▶ Assignment: Your job is to copy every line in the material containing the word "export".

(Beginning of Excerpted data)

Lemma preserves_for_each {A} (l : list A) f :
  (forall a, preserves P (f a)) -> preserves P (for_each l f).
Proof.
  intros Hf. induction l; simpl; auto using preserves_ret, preserves_bind.
Qed.

Lemma preserves_for_until {A B} (l : list A) (f : A -> M S (option B)) :
  (forall a, preserves P (f a)) -> preserves P (for_until l f).
Proof.
  intros Hf. induction l; simpl; [apply preserves_ret|].
  apply preserves_bind; [done|]. intros []; auto using preserves_ret.
Qed.
End preserves.

Create HintDb xv6.
Create Rewrite HintDb xv6.
#[export] Hint Resolve preserves_ret preserves_bind preserves_halt preserves_get
  preserves_gets preserves_modify preserves_when preserves_for_each
  preserves_for_until : xv6.

(** ** Tactics *)

(** Turn boolean comparisons of [Z] in the context into propositions. *)
Ltac bool_to_prop :=
  repeat match goal with
  | H : (_ =? _) = true |- _ => apply Z.eqb_eq in H
  | H : (_ =? _) = false |- _ => apply Z.eqb_neq in H
  | H : (_ <? _) = true |- _ => apply Z.ltb_lt in H
  | H : (_ <? _) = false |- _ => apply Z.ltb_ge in H
  | H : (_ <=? _) = true |- _ => apply Z.leb_le in H
  | H : (_ <=? _) = false |- _ => apply Z.leb_gt in H
  | H : _ && _ = true |- _ => apply andb_true_iff in H; destruct H
  | H : _ && _ = false |- _ => apply andb_false_iff in H
  | H : _ || _ = true |- _ => apply orb_true_iff in H
  | H : _ || _ = false |- _ => apply orb_false_iff in H; destruct H
  | H : negb _ = true |- _ => apply negb_true_iff in H
  | H : negb _ = false |- _ => apply negb_false_iff in H
  end.

(** Case analysis on the boolean tests of the code. *)
Ltac zcases :=
  repeat match goal with
  | |- context [ (?a =? ?b)%Z ] => destruct (Z.eqb_spec a b)
  | |- context [ (?a <? ?b)%Z ] => destruct (Z.ltb_spec a b)
  | |- context [ (?a <=? ?b)%Z ] => destruct (Z.leb_spec a b)
  end.

(** Division and remainder by literals, for [lia]. *)
Ltac zify_mod := Z.to_euclidean_division_equations.
Ltac mlia := zify_mod; lia.

(** ** Integer lemmas *)

Lemma u8_range z : 0 <= u8 z < 256.
Proof. unfold u8. apply Z.mod_pos_bound. lia. Qed.
Lemma u32_range z : 0 <= u32 z < 2 ^ 32.
Proof. unfold u32. apply Z.mod_pos_bound. lia. Qed.
Lemma u64_range z : 0 <= u64 z < 2 ^ 64.
Proof. unfold u64. apply Z.mod_pos_bound. lia. Qed.
Lemma u8_id z : 0 <= z < 256 -> u8 z = z.
Proof. intros. unfold u8. apply Z.mod_small. lia. Qed.
Lemma u16_id z : 0 <= z < 2 ^ 16 -> u16 z = z.
Proof. intros. unfold u16. apply Z.mod_small. lia. Qed.
Lemma u32_id z : 0 <= z < 2 ^ 32 -> u32 z = z.
Proof. intros. unfold u32. apply Z.mod_small. lia. Qed.
Lemma u64_id z : 0 <= z < 2 ^ 64 -> u64 z = z.
Proof. intros. unfold u64. apply Z.mod_small. lia. Qed.
Lemma i32_id z : - 2 ^ 31 <= z < 2 ^ 31 -> i32 z = z.
Proof.
  intros. unfold i32, sgn. change (32 - 1) with 31.
  destruct (Z.ltb_spec (z mod 2 ^ 32) (2 ^ 31)); mlia.
Qed.
Lemma i32_range z : - 2 ^ 31 <= i32 z < 2 ^ 31.
Proof.
  unfold i32, sgn. change (32 - 1) with 31.
  pose proof (Z.mod_pos_bound z (2 ^ 32)).
  destruct (Z.ltb_spec (z mod 2 ^ 32) (2 ^ 31)); lia.
Qed.

#[export] Hint Resolve u8_range u32_range u64_range i32_range : xv6.
#[export] Hint Rewrite u8_id u16_id u32_id u64_id i32_id using lia : xv6.

(** ** List lemmas *)

(** The indices [0 .. n-1] of a C array, as addresses. *)
Definition indices (n : Z) : list Z := seqZ 0 n.

Lemma elem_of_indices n i : i ∈ indices n <-> 0 <= i < n.
Proof. unfold indices. rewrite elem_of_seqZ. lia. Qed.

(** The elements before the one [find] returns fail the test. *)
Lemma find_split {A} (f : A -> bool) l x :
  List.find f l = Some x ->
  exists l1 l2, l = l1 ++ x :: l2 /\ forall y, y ∈ l1 -> f y = false.
Proof.
  induction l as [|a l IH]; simpl; [done|]. destruct (f a) eqn:Ea.
  - intros [= ->]. exists [], l. split; [done|]. intros y Hy. by apply elem_of_nil in Hy.
  - intros (l1 & l2 & -> & Hl)%IH. exists (a :: l1), l2. split; [done|].
    intros y [->|Hy]%elem_of_cons; auto.
Qed.

Lemma find_split_hit {A} (f : A -> bool) l x :
  List.find f l = Some x ->
  exists l1 l2, l = l1 ++ x :: l2 /\ f x = true /\ forall y, y ∈ l1 -> f y = false.
Proof.
  intros E. pose proof (List.find_some _ _ E) as [_ Hx]. apply find_split in E as (l1 & l2 & ? & ?). eauto.
Qed.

(End of Excerpted data)

▶ Answer box:
#[export] Hint Resolve preserves_ret preserves_bind preserves_halt preserves_get
#[export] Hint Resolve u8_range u32_range u64_range i32_range : xv6.
#[export] Hint Rewrite u8_id u16_id u32_id u64_id i32_id using lia : xv6.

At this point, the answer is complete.